▸ What the task asks: Of the lines listed below, return exactly those that run from the line containing "pose proof (Z.quot_le_mono" through the line containing "in Hp. split.", both included.

▸ Records provided:
(** ** The walk *)
Hypothesis Hlists : alen lists = GC_PAGE_SLOTS /\ (forall l i, l ∈ lists -> i ∈ l -> (i < length ps)%nat) /\ forall i, (i < length ps)%nat -> exists l, l ∈ lists /\ i ∈ l.
(** The cursor is in the lists, its offset inside its page. *)
Record walk_ok (wk : walk) : Prop := WalkOk {
  wo_pid : 0 <= wk_pid wk <= GC_PAGE_SLOTS;
  wo_cursor : forall i, i ∈ wk_cursor wk -> (i < length ps)%nat;
  wo_offset : wk_offset wk mod os_page = 0 /\ 0 <= wk_offset wk /\ match wk_cursor wk with [] => wk_offset wk = 0 | i :: _ => forall g, ps !! i = Some g -> wk_offset wk < page_size (head g) end }.
(** What the walk has still to look at. *)
Definition remaining (wk : walk) : list nat := wk_cursor wk ++ concat (drop (Z.to_nat (wk_pid wk)) lists).
(** Of a walk that has not been interrupted: what it has passed is clean. *)
Definition passed (dq : dirty_queue) (wk : walk) : Prop := wk_spanned wk = false ->
  (forall i g, ps !! i = Some g -> MEM_HAS_PTR (page_kind g) = true -> clean dq i g \/ i ∈ remaining wk) /\
  match wk_cursor wk with [] => True | i :: _ => forall g, ps !! i = Some g -> MEM_HAS_PTR (page_kind g) = true -> clean_upto dq i g (wk_offset wk) end.
Definition cost (l : list nat) : Z := alen l + chunks os_page ps l.
Definition walk_cost (wk : walk) : Z := GC_PAGE_SLOTS - wk_pid wk + cost (remaining wk) - Z.quot (wk_offset wk) os_page.
Lemma chunks_cons i l g : ps !! i = Some g -> chunks os_page ps (i :: l) = Z.quot (page_size (head g)) os_page + chunks os_page ps l.
Proof. intros Hg. unfold chunks. cbn [foldr]. by rewrite Hg. Qed.
Lemma chunks_nonneg l : 0 <= chunks os_page ps l.
Proof.
  induction l as [|i l IH]; [done|]. unfold chunks in *. cbn [foldr]. destruct (ps !! i) as [g|] eqn:E; [|done]. destruct (Hps i g E) as [part Hp]. pose proof (ipage_range g part Hp). pose proof (Z.quot_pos (page_size (head g)) os_page ltac:(nia) ltac:(lia)). lia.
Qed.
Lemma chunks_app l1 l2 : chunks os_page ps (l1 ++ l2) = chunks os_page ps l1 + chunks os_page ps l2.
Proof. induction l1 as [|i l1 IH]; [done|]. unfold chunks in *. cbn [app foldr]. destruct (ps !! i); lia. Qed.
Lemma cost_app l1 l2 : cost (l1 ++ l2) = cost l1 + cost l2.
Proof. unfold cost. rewrite alen_app, chunks_app. lia. Qed.
Lemma cost_nonneg l : 0 <= cost l.
Proof. unfold cost. pose proof (chunks_nonneg l). pose proof (alen_nonneg l). lia. Qed.
Lemma cost_drop k : cost (concat (drop k lists)) <= cost (concat lists).
Proof. rewrite <- (take_drop k lists) at 2. rewrite concat_app, cost_app. pose proof (cost_nonneg (concat (take k lists))). lia. Qed.
Lemma clean_mono dq dq' i g off : (forall j, j ∈ queued_pages dq -> j ∈ queued_pages dq') -> clean_upto dq i g off -> clean_upto dq' i g off.
Proof. intros Hm Hc a Ha Hin. by apply Hm, (Hc a). Qed.
(** The page of the cursor. *)
Lemma walk_page_spec wk i rest dq now : walk_ok wk -> dinv (length ps) dq -> passed dq wk -> wk_cursor wk = i :: rest ->
  exists ok wk' dq' now', walk_page works os_page soft ps wk i rest dq now = Some (ok, wk', dq', now') /\ dinv (length ps) dq' /\ dq_batch dq' = dq_batch dq /\ (forall j, j ∈ queued_pages dq -> j ∈ queued_pages dq') /\
    (readable -> ok = true) /\ (ok = true -> walk_ok wk' /\ passed dq' wk' /\ wk_walk wk' = wk_walk wk /\ wk_spanned wk' = wk_spanned wk /\ 0 <= walk_cost wk' < walk_cost wk).
Proof.
  intros [Hpid Hcur (Hal & Hoff & Hlt)] Hd Hpass Ec. rewrite Ec in *. destruct (lookup_lt_is_Some_2 ps i) as [g Hg]; [apply Hcur; by left|]. specialize (Hlt g Hg). unfold walk_page. rewrite Hg. cbn [mbind option_bind].
  assert (exists ok off dirty now', (if MEM_HAS_PTR (page_kind g) then gc_inc_capture_chunk works os_page soft g (wk_offset wk) false now else (true, wk_offset wk, false, now)) = (ok, off, dirty, now') /\ (readable -> ok = true) /\
    (ok = true -> if MEM_HAS_PTR (page_kind g) then wk_offset wk + os_page <= off <= page_size (head g) /\ off mod os_page = 0 /\ (dirty = false -> forall a, base (head g) + wk_offset wk <= a < base (head g) + off -> Z.quot a os_page ∉ soft) else off = wk_offset wk /\ dirty = false)) as (ok & off & dirty & now' & -> & Hread & Hok).
  { destruct (MEM_HAS_PTR (page_kind g)); [|by eexists _, _, _, _]. destruct (chunk_spec i g (wk_offset wk) false now Hg ltac:(lia) Hal) as (ok & off & dirty & now' & -> & Hr & Hok). exists ok, off, dirty, now'. split; [done|]. split; [done|]. intros E. destruct (Hok E) as (H1 & H2 & H3).
    split; [done|]. split; [done|]. intros E2. by apply H3. }
  destruct ok; cbn [negb]; [|exists false, wk, dq, now'; by repeat (split; [done|])].
  assert (exists dq1, (if dirty then gc_dirty_enqueue dq i g else Some dq) = Some dq1 /\ dinv (length ps) dq1 /\ dq_batch dq1 = dq_batch dq /\ (forall j, j ∈ queued_pages dq -> j ∈ queued_pages dq1) /\ (dirty = true -> MEM_HAS_PTR (page_kind g) = true -> i ∈ queued_pages dq1)) as (dq1 & -> & Hd1 & Hb1 & Hm1 & Hq1).
  { destruct dirty; [|by exists dq]. destruct (gc_dirty_enqueue_spec (length ps) dq i g Hd) as (dq1 & E & H1 & H2 & H3 & H4); [by apply lookup_lt_Some in Hg|]. exists dq1. repeat (split; [done|]). done. }
  cbn [mbind option_bind]. eexists true, _, dq1, now'. split; [done|]. split; [done|]. split; [done|]. split; [done|]. split; [done|]. intros _. specialize (Hok eq_refl).
  assert (wk_spanned wk = false -> MEM_HAS_PTR (page_kind g) = true -> clean_upto dq1 i g off) as Hclean.
  { intros Hsp Hk. rewrite Hk in Hok. destruct Hok as (H1 & H2 & H3). intros a Ha Hin. destruct dirty; [by apply Hq1|]. destruct (Z.lt_ge_cases a (base (head g) + wk_offset wk)); [|by destruct (H3 eq_refl a); [lia|]].
    destruct (Hpass Hsp) as [_ Hhead]. rewrite Ec in Hhead. apply Hm1, (Hhead g Hg Hk a); [lia|done]. }
  assert (walk_cost wk = GC_PAGE_SLOTS - wk_pid wk + (1 + Z.quot (page_size (head g)) os_page + cost rest) + cost (concat (drop (Z.to_nat (wk_pid wk)) lists)) - Z.quot (wk_offset wk) os_page) as Ecost.
  { unfold walk_cost, remaining. rewrite Ec, cost_app. unfold cost. rewrite alen_cons, (chunks_cons i rest g Hg). lia. }
  pose proof (Z.quot_le_mono (wk_offset wk) (page_size (head g)) os_page ltac:(lia) ltac:(lia)) as Hq. pose proof (cost_nonneg rest). pose proof (cost_nonneg (concat (drop (Z.to_nat (wk_pid wk)) lists))).
  destruct (dirty || negb (MEM_HAS_PTR (page_kind g)) || (off >=? page_size (head g))) eqn:Enext.
  - split; [split; cbn [wk_pid wk_cursor wk_offset]; [done|intros j Hj; apply Hcur; by right|]|].
    { split; [by rewrite Z.mod_0_l by lia|]. split; [lia|]. destruct rest as [|j rest]; [done|]. intros h Hh. destruct (Hps j h Hh) as [part Hp]. pose proof (ipage_range h part Hp). nia. }
    split; [|split; [done|split; [done|]]].
    + intros Hsp. cbn [wk_spanned wk_cursor wk_pid wk_offset] in *. destruct (Hpass Hsp) as [Hp _]. unfold remaining in *. cbn [wk_cursor wk_pid]. rewrite Ec in Hp. split.
      * intros j h Hh Hk. destruct (Hp j h Hh Hk) as [Hc|Hin]; [left; by apply (clean_mono dq)|]. cbn [app] in Hin. apply elem_of_cons in Hin as [->|Hin]; [|by right]. left. assert (h = g) as -> by congruence. rewrite Hk in Hok, Enext. cbn [negb] in Enext. rewrite orb_false_r in Enext.
        intros a Ha Hin. apply orb_true_iff in Enext as [Hdirty|Hoffge]; [by apply Hq1|]. rewrite Z.geb_leb in Hoffge. apply Z.leb_le in Hoffge. apply (Hclean Hsp Hk a); [lia|done].
      * destruct rest; [done|]. intros h Hh Hk a Ha. lia.
    + unfold walk_cost at 1 2, remaining. cbn [wk_pid wk_cursor wk_offset]. rewrite cost_app, Z.quot_0_l by lia. lia.
  - apply orb_false_iff in Enext as [[-> Hk]%orb_false_iff Hge]. apply negb_false_iff in Hk. rewrite Hk in Hok. destruct Hok as (H1 & H2 & H3). rewrite Z.geb_leb in Hge. apply Z.leb_gt in Hge.
    split; [split; cbn [wk_pid wk_cursor wk_offset]; rewrite ?Ec; [done|done|]|].
    { split; [done|]. split; [lia|]. intros h Hh. assert (h = g) as -> by congruence. lia. }
    split; [|split; [done|split; [done|]]].
    + intros Hsp. cbn [wk_spanned wk_cursor wk_pid wk_offset] in *. destruct (Hpass Hsp) as [Hp _]. unfold remaining in *. cbn [wk_cursor wk_pid]. split; [|rewrite Ec; intros h Hh _; assert (h = g) as -> by congruence; by apply Hclean].
      intros j h Hh Hkh. destruct (Hp j h Hh Hkh) as [Hc|Hin]; [left; by apply (clean_mono dq)|by right].
    + unfold walk_cost at 1 2, remaining. cbn [wk_pid wk_cursor wk_offset]. rewrite Ecost, Ec, cost_app. unfold cost at 1 3. rewrite alen_cons, (chunks_cons i rest g Hg). unfold cost in *. apply mod_divides in Hal as [u Hu], H2 as [v Hv]; [|lia..]. rewrite Hu, Hv in *. rewrite !Z.quot_mul by lia.
      assert (v <= Z.quot (page_size (head g)) os_page) by (rewrite Z.quot_div_nonneg by lia; apply Z.div_le_lower_bound; lia). nia.
Qed.
(** What the walk ends with.  A complete one has every page of a bit that is set on a queue. *)
Definition collected (dq : dirty_queue) (r : walk * dirty_queue * nat * bool * bool) : Prop :=
  let '(wk', dq', _, ok, complete) := r in dinv (length ps) dq' /\ dq_batch dq' = dq_batch dq /\ (forall j, j ∈ queued_pages dq -> j ∈ queued_pages dq') /\
    (ok = true -> walk_ok wk' /\ (wk_walk wk' = true -> wk_spanned wk' = true)) /\
    (ok = true -> complete = true -> forall i g, ps !! i = Some g -> MEM_HAS_PTR (page_kind g) = true -> clean dq' i g) /\ (on_time late -> readable -> ok = true /\ complete = true).
Lemma listed i : (i < length ps)%nat <-> i ∈ concat lists.
Proof. destruct Hlists as (_ & H1 & H2). rewrite list_elem_of_In, in_concat. split; [intros (l & Hl & Hi)%H2; exists l; by rewrite <- !list_elem_of_In|intros (l & Hl & Hi); by apply (H1 l); rewrite list_elem_of_In]. Qed.
Lemma reset_ok : walk_ok gc_inc_dirty_reset /\ (wk_walk gc_inc_dirty_reset = true -> wk_spanned gc_inc_dirty_reset = true).
Proof. split; [|done]. split; cbn; [change GC_PAGE_SLOTS with 648; lia|by intros i ?%elem_of_nil|split; [apply Z.mod_0_l; lia|lia]]. Qed.
Lemma gc_inc_collect_dirty_spec wk dq now : walk_ok wk -> (wk_walk wk = true -> wk_spanned wk = true) -> dinv (length ps) dq -> exists r, gc_inc_collect_dirty late works os_page soft lists ps wk dq now = Some r /\ collected dq r.
Proof.
  intros Hwk Hsp Hd. unfold gc_inc_collect_dirty. set (wk0 := if negb (wk_walk wk) then Walk 0 [] 0 true false else wk).
  assert (walk_ok wk0 /\ passed dq wk0 /\ wk_walk wk0 = true) as (Hw0 & Hp0 & Hon0).
  { unfold wk0. destruct (wk_walk wk) eqn:E; cbn [negb]; [split; [done|]; split; [intros F; rewrite Hsp in F by done; done|done]|]. split; [split; cbn; [change GC_PAGE_SLOTS with 648; lia|by intros i ?%elem_of_nil|split; [apply Z.mod_0_l; lia|lia]]|]. split; [|done].
    intros _. split; [|done]. intros i g Hg _. right. unfold remaining. cbn [wk_cursor wk_pid app]. change (drop (Z.to_nat 0) lists) with lists. apply lookup_lt_Some in Hg. by apply listed. }
  apply (loop_total (walk_step late works os_page soft lists ps) (fun '(w, d, _) => walk_ok w /\ passed d w /\ dinv (length ps) d /\ dq_batch d = dq_batch dq /\ (forall j, j ∈ queued_pages dq -> j ∈ queued_pages d))
    (collected dq) (fun '(w, _, _) => Z.to_nat (walk_cost w))).
  - intros [[w d] nw] (Hw & Hp & Hdd & Hb & Hm). unfold walk_step. destruct (wk_cursor w) as [|i rest] eqn:Ec.
    + pose proof Hw as [Hpid _ (_ & _ & Hoff)]. rewrite Ec in Hoff. destruct (Z.ltb_spec (wk_pid w) GC_PAGE_SLOTS) as [Hlt|Hge].
      * left. destruct (aget_is_Some lists (wk_pid w)) as [l Hl]; [destruct Hlists as [-> _]; lia|]. rewrite Hl. cbn [mbind option_bind]. eexists. split; [done|]. rewrite aget_lookup in Hl by lia.
        assert (concat (drop (Z.to_nat (wk_pid w)) lists) = l ++ concat (drop (Z.to_nat (wk_pid w + 1)) lists)) as Econ by (rewrite (drop_S _ _ _ Hl); by replace (Z.to_nat (wk_pid w + 1)) with (S (Z.to_nat (wk_pid w))) by lia).
        split; [split; [|split; [|done]]|].
        -- split; cbn [wk_pid wk_cursor wk_offset]; [lia| |].
           ++ intros j Hj. destruct Hlists as (_ & H & _). apply (H l); [by apply list_elem_of_lookup_2 in Hl|done].
           ++ rewrite Hoff. split; [apply Z.mod_0_l; lia|]. split; [lia|]. destruct l as [|j l]; [done|]. intros h Hh. destruct (Hps j h Hh) as [part Hpp]. pose proof (ipage_range h part Hpp). nia.
        -- intros Hs. destruct (Hp Hs) as [H1 _]. unfold remaining in *. cbn [wk_cursor wk_pid wk_offset wk_spanned] in *. rewrite Ec, Econ in H1. split; [exact H1|]. destruct l; [done|]. intros h _ _ a Ha. lia.
        -- pose proof (cost_nonneg (l ++ concat (drop (Z.to_nat (wk_pid w + 1)) lists))). unfold walk_cost, remaining. cbn [wk_cursor wk_pid wk_offset]. rewrite Ec, Hoff, Z.quot_0_l by lia. cbn [app]. rewrite Econ. lia.
      * right. assert (drop (Z.to_nat (wk_pid w)) lists = []) as Ed by (apply drop_ge; destruct Hlists as [Hl _]; unfold alen in Hl; lia).
        destruct (wk_spanned w) eqn:Es.
        -- destruct (capture_pages_spec (length ps) (concat lists) d nw eq_refl Hdd) as (ok & d' & nw' & E & Hd' & Hb' & Hm' & Hr' & Hc'); [intros i; apply listed|]. unfold gc_inc_capture_all. rewrite E. cbn [mbind option_bind].
           destruct ok; eexists; (split; [done|]); (split; [done|]); (split; [congruence|]); (split; [auto|]).
           ++ split; [intros _; apply reset_ok|]. split; [|done]. intros _ _ i g Hg Hk. apply (Hc' eq_refl i g); [apply lookup_lt_Some in Hg; by apply listed|done|done].
           ++ split; [done|]. split; [done|]. intros _ Hre. by discriminate (Hr' Hre).
        -- eexists. split; [done|]. split; [done|]. split; [done|]. split; [done|]. split; [intros _; apply reset_ok|]. split; [|done]. intros _ _ i g Hg Hk. destruct (Hp Es) as [H1 _]. destruct (H1 i g Hg Hk) as [H|H]; [done|]. unfold remaining in H. rewrite Ec, Ed in H. by apply elem_of_nil in H.
    + destruct (walk_page_spec w i rest d nw Hw Hdd Hp Ec) as (ok & w' & d' & nw' & -> & Hd' & Hb' & Hm' & Hr' & Hok). cbn [mbind option_bind]. destruct ok; cbn [negb].
      * destruct (Hok eq_refl) as (Hw' & Hp' & Hwalk & Hspan & Hcost). destruct (late nw') eqn:El.
        -- right. eexists. split; [done|]. split; [done|]. split; [congruence|]. split; [auto|]. split; [intros _; split; [destruct Hw'; by split|done]|]. split; [done|]. intros Hot. by rewrite Hot in El.
        -- left. eexists. split; [done|]. split; [split; [done|]; split; [done|]; split; [done|]; split; [congruence|auto]|]. lia.
      * right. eexists. split; [done|]. split; [done|]. split; [congruence|]. split; [auto|]. split; [done|]. split; [done|]. intros _ Hre. by discriminate (Hr' Hre).
  - done.
  - unfold walk_cost, remaining. rewrite cost_app. pose proof (cost_drop (Z.to_nat (wk_pid wk0))). unfold cost in *. destruct Hw0 as [Hpid _ (_ & Hoff & _)]. pose proof (Z.quot_pos (wk_offset wk0) os_page Hoff ltac:(lia)).
    pose proof (chunks_nonneg (wk_cursor wk0)). pose proof (chunks_nonneg (concat lists)). unfold alen in *. change GC_PAGE_SLOTS with 648 in *. lia.
Qed.
End walk.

▸ Response to this task:
  pose proof (Z.quot_le_mono (wk_offset wk) (page_size (head g)) os_page ltac:(lia) ltac:(lia)) as Hq. pose proof (cost_nonneg rest). pose proof (cost_nonneg (concat (drop (Z.to_nat (wk_pid wk)) lists))).
  destruct (dirty || negb (MEM_HAS_PTR (page_kind g)) || (off >=? page_size (head g))) eqn:Enext.
  - split; [split; cbn [wk_pid wk_cursor wk_offset]; [done|intros j Hj; apply Hcur; by right|]|].
    { split; [by rewrite Z.mod_0_l by lia|]. split; [lia|]. destruct rest as [|j rest]; [done|]. intros h Hh. destruct (Hps j h Hh) as [part Hp]. pose proof (ipage_range h part Hp). nia. }
    split; [|split; [done|split; [done|]]].
    + intros Hsp. cbn [wk_spanned wk_cursor wk_pid wk_offset] in *. destruct (Hpass Hsp) as [Hp _]. unfold remaining in *. cbn [wk_cursor wk_pid]. rewrite Ec in Hp. split.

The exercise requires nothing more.